How to complete this task: Look through the entries below and return all lines including the word "analyzer".

(Entries taken from a collection)
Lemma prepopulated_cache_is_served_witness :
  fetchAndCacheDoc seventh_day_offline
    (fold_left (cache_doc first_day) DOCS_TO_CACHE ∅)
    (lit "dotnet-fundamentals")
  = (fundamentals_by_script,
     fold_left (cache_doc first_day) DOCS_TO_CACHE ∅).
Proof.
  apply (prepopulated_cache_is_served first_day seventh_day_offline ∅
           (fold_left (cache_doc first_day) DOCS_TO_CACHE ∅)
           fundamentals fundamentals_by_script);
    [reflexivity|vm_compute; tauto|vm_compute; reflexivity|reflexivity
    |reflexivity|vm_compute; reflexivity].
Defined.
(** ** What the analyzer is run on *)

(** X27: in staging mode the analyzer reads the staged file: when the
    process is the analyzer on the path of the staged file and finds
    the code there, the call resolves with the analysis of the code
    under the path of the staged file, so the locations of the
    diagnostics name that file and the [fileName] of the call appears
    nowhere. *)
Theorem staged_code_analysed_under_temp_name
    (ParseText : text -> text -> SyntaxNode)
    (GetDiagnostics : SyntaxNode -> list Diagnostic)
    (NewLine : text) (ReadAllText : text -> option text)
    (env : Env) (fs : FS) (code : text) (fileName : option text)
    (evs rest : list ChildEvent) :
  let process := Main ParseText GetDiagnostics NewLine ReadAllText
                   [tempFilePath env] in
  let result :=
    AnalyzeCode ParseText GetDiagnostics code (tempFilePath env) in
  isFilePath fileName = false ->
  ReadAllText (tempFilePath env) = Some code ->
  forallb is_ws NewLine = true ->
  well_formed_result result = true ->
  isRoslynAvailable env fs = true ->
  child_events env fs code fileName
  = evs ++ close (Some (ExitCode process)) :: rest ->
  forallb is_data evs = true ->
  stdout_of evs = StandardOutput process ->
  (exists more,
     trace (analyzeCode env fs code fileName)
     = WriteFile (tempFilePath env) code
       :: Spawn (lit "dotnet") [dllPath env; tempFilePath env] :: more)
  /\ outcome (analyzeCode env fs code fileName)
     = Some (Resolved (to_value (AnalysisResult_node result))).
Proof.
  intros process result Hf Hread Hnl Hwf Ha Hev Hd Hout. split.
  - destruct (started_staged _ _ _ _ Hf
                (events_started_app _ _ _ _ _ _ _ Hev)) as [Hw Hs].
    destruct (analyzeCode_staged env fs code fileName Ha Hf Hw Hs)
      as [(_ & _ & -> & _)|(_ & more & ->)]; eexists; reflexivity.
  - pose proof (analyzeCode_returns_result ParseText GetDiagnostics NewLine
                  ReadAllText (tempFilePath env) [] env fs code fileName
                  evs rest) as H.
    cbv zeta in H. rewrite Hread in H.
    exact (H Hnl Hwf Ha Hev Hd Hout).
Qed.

Solution below:
(** ** What the analyzer is run on *)
(** X27: in staging mode the analyzer reads the staged file: when the
    process is the analyzer on the path of the staged file and finds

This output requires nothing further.